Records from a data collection

(** A step of a proof about results; what is known of the functions called is in the database. *)
Ltac rt_step :=
  cbn beta match zeta;
  lazymatch goal with
  | |- returns _ (mret _) => apply rt_ret
  | |- returns _ fault => apply rt_fault
  | |- returns _ (mbind _ _) =>
      first [eapply rt_bind; [solve [eauto 2 with returns]|cbn beta; intros ? ?] | apply rt_seq; intros ?]
  | |- returns _ (zoom _ _) => apply rt_zoom
  | |- returns _ (match ?x with _ => _ end) => let E := fresh "Hb" in destruct x eqn:E
  | |- returns _ _ => solve [eauto 2 with returns]
  end.

Section codes.
Context `{HH : RteHash} `{HM : RteMalloc} `{HR : RteRib} `{HF : RteFlow} `{HE : RteEth}.

Abbreviation coded := (returns grpc_result).
Ltac rt := repeat rt_step; eauto with dps.

Lemma rt_lb_of_id {A} (P : A → Prop) id (no_id no_val : cmd lb_state A) k :
  returns P no_id → returns P no_val → (∀ a b c, returns P (k a b c)) → returns P (lb_of_id id no_id no_val k).
Proof. intros. unfold lb_of_id. repeat rt_step; auto. Qed.

Lemma rt_create_lb lb ul : coded (dp_create_lb lb ul).
Proof. unfold dp_create_lb. rt. Qed.
Lemma rt_get_lb id out : returns (λ r, grpc_result r.1) (dp_get_lb id out).
Proof. apply rt_lb_of_id; intros; rt. Qed.
Lemma rt_delete_lb id : coded (dp_delete_lb id).
Proof. unfold dp_delete_lb. rt. Qed.
Lemma rt_add_lb_back_ip id ip size : coded (dp_add_lb_back_ip id ip size).
Proof. apply rt_lb_of_id; intros; rt. Qed.
Lemma rt_del_lb_back_ip id ip : coded (dp_del_lb_back_ip id ip).
Proof.
  apply rt_lb_of_id; [rt|rt|]. intros. unfold dp_lb_delete_back_ip. apply rt_seq. intros v. destruct (for_find _ _ _); rt.
Qed.

Lemma rt_add_route fam port vni t_vni ip t_ip6 depth : coded (dp_add_route fam port vni t_vni ip t_ip6 depth).
Proof. unfold dp_add_route. rt. Qed.
Lemma rt_del_route fam port vni ip depth : coded (dp_del_route fam port vni ip depth).
Proof. unfold dp_del_route. rt. Qed.
Lemma rt_grpc_add_route port vni t_vni addr t_ip6 depth : coded (dp_grpc_add_route port vni t_vni addr t_ip6 depth).
Proof. unfold dp_grpc_add_route. apply rt_zoom. destruct (is_v6 addr); apply rt_add_route. Qed.
Lemma rt_grpc_del_route port vni addr depth : coded (dp_grpc_del_route port vni addr depth).
Proof. unfold dp_grpc_del_route. apply rt_zoom. destruct (is_v6 addr); apply rt_del_route. Qed.
#[local] Hint Resolve rt_create_lb rt_get_lb rt_delete_lb rt_add_lb_back_ip rt_del_lb_back_ip rt_add_route rt_del_route
  rt_grpc_add_route rt_grpc_del_route : returns.

Lemma rt_fill_ports skip ports : coded (fill_ports skip ports).
Proof.
  induction ports as [|port ports IH]; cbn; [rt|]. destruct (skip port); [done|].
  eapply (rt_bind grpc_result); [unfold dp_lpm_fill_route_tables; rt|]. intros ret Hret. rt.
Qed.
#[local] Hint Resolve rt_fill_ports : returns.
Lemma rt_reset_all : coded dp_lpm_reset_all_route_tables.
Proof. unfold dp_lpm_reset_all_route_tables. rt. Qed.
Lemma rt_reset vni : coded (dp_lpm_reset_route_tables vni).
Proof. unfold dp_lpm_reset_route_tables. rt. Qed.
(** One element of a list. *)
Definition DpToGrpcPrefix (route : vnf_route) : Prefix :=
  MkPfx (DpToGrpcAddress (vr_pfx_addr route)) (vr_pfx_length route) (inet_ntop6 (ipv6 (vr_trgt_addr route))).
Definition DpToGrpcRoute (route : route_reply) : option Route :=
  trgt_vni ← rr_trgt_vni route;
  trgt_addr ← rr_trgt_addr route;
  Some (MkRouteMsg (MkPfx (DpToGrpcAddress (rr_pfx_addr route)) (rr_pfx_length route) []) trgt_vni (DpToGrpcAddress trgt_addr)).
Definition DpToGrpcLocalNat (nat : dpgrpc_nat) : option NatEntry :=
  addr ← nr_addr nat;
  Some (MkNatEntryMsg (MkIpAddress IPV4 (Ipv4ToStr (ipv4 addr))) (nr_min_port nat) (nr_max_port nat) [] (nr_vni nat)).
Definition DpToGrpcNeighNat (nat : dpgrpc_nat) : option NatEntry :=
  ul_addr6 ← nr_ul_addr6 nat;
  Some (MkNatEntryMsg (MkIpAddress 0 []) (nr_min_port nat) (nr_max_port nat) (inet_ntop6 ul_addr6) (nr_vni nat)).
Definition DpToGrpcTarget (addr : dp_ip_address) : IpAddress := MkIpAddress IPV6 (inet_ntop6 (ipv6 addr)).

(** [FOREACH_MESSAGE]: each message converted and added to the response. *)
Definition foreach_message {M N} (conv : M → option N) (r : dpgrpc_reply M) : option (list N) :=
  msgs ← mapM (λ i, rp_messages r !! i) (seqZ 0 (rp_msg_count r)); mapM conv msgs.

Definition ListInterfacesCall_ParseReply (r : dpgrpc_reply iface_reply) (l : list Interface) : option response_body :=
  new ← foreach_message (λ i, Some (DpToGrpcInterface i)) r; Some (RespInterfaces (l ++ new)).
Definition ListPrefixesCall_ParseReply (r : dpgrpc_reply vnf_route) (l : list Prefix) : option response_body :=
  new ← foreach_message (λ i, Some (DpToGrpcPrefix i)) r; Some (RespPrefixes (l ++ new)).
Definition ListLoadBalancerPrefixesCall_ParseReply (r : dpgrpc_reply vnf_route) (l : list Prefix) : option response_body :=
  new ← foreach_message (λ i, Some (DpToGrpcPrefix i)) r; Some (RespPrefixes (l ++ new)).
Definition ListRoutesCall_ParseReply (r : dpgrpc_reply route_reply) (l : list Route) : option response_body :=
  new ← foreach_message DpToGrpcRoute r; Some (RespRoutes (l ++ new)).
Definition ListLocalNatsCall_ParseReply (r : dpgrpc_reply dpgrpc_nat) (l : list NatEntry) : option response_body :=
  new ← foreach_message DpToGrpcLocalNat r; Some (RespNats (l ++ new)).
Definition ListNeighborNatsCall_ParseReply (r : dpgrpc_reply dpgrpc_nat) (l : list NatEntry) : option response_body :=
  new ← foreach_message DpToGrpcNeighNat r; Some (RespNats (l ++ new)).
Definition ListLoadBalancerTargetsCall_ParseReply (r : dpgrpc_reply dp_ip_address) (l : list IpAddress) : option response_body :=
  new ← foreach_message (λ i, Some (DpToGrpcTarget i)) r; Some (RespTargets (l ++ new)).
Definition ListFirewallRulesCall_ParseReply (r : dpgrpc_reply dp_fwall_rule) (l : list FirewallRule) : option response_body :=
  new ← foreach_message (λ i, Some (DpToGrpcFwrule i)) r; Some (RespRules (l ++ new)).
End conv.

(** ** Facts: requests are well formed *)

Lemma fill_bind_inr {A B} (m : fill A) (f : A → fill B) b :
  (m ≫= f) = inr b → ∃ a, m = inr a ∧ f a = inr b.
Proof. destruct m as [e|a]; [done|]. intros H. by exists a. Qed.
Lemma require_inr b msg u : require b msg = inr u → b = true.
Proof. by destruct b. Qed.
Lemma valid_inr {A} (o : option A) msg a : valid o msg = inr a → o = Some a.
Proof. destruct o; [|done]. by intros [= ->]. Qed.

Create HintDb fill.

(** Takes a successful [fill] apart. *)
Ltac fill_inv :=
  repeat match goal with
  | H : mbind _ _ = inr _ |- _ =>
      let a := fresh "x" in let H1 := fresh "Hf" in let H2 := fresh "Hf" in
      apply fill_bind_inr in H as (a & H1 & H2); cbn beta in *
  | H : require _ _ = inr _ |- _ => apply require_inr in H
  | H : valid _ _ = inr _ |- _ => apply valid_inr in H
  | H : mret _ = inr _ |- _ => injection H as ?; subst
  | H : @inr _ _ _ = inr _ |- _ => injection H as ?; subst
  | H : inl _ = inr _ |- _ => discriminate H
  | H : (_ <=? _) = true |- _ => apply Z.leb_le in H
  | H : (_ <? _) = true |- _ => apply Z.ltb_lt in H
  end.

* _TASK TO CARRY OUT_
From the line that has "lazymatch goal with" through the line that has "Prop) id (no_id", copy every line exactly as it appears above, and leave out all others.

* _WRITTEN SOLUTION_
  lazymatch goal with
  | |- returns _ (mret _) => apply rt_ret
  | |- returns _ fault => apply rt_fault
  | |- returns _ (mbind _ _) =>
      first [eapply rt_bind; [solve [eauto 2 with returns]|cbn beta; intros ? ?] | apply rt_seq; intros ?]
  | |- returns _ (zoom _ _) => apply rt_zoom
  | |- returns _ (match ?x with _ => _ end) => let E := fresh "Hb" in destruct x eqn:E
  | |- returns _ _ => solve [eauto 2 with returns]
  end.

Section codes.
Context `{HH : RteHash} `{HM : RteMalloc} `{HR : RteRib} `{HF : RteFlow} `{HE : RteEth}.

Abbreviation coded := (returns grpc_result).
Ltac rt := repeat rt_step; eauto with dps.

Lemma rt_lb_of_id {A} (P : A → Prop) id (no_id no_val : cmd lb_state A) k :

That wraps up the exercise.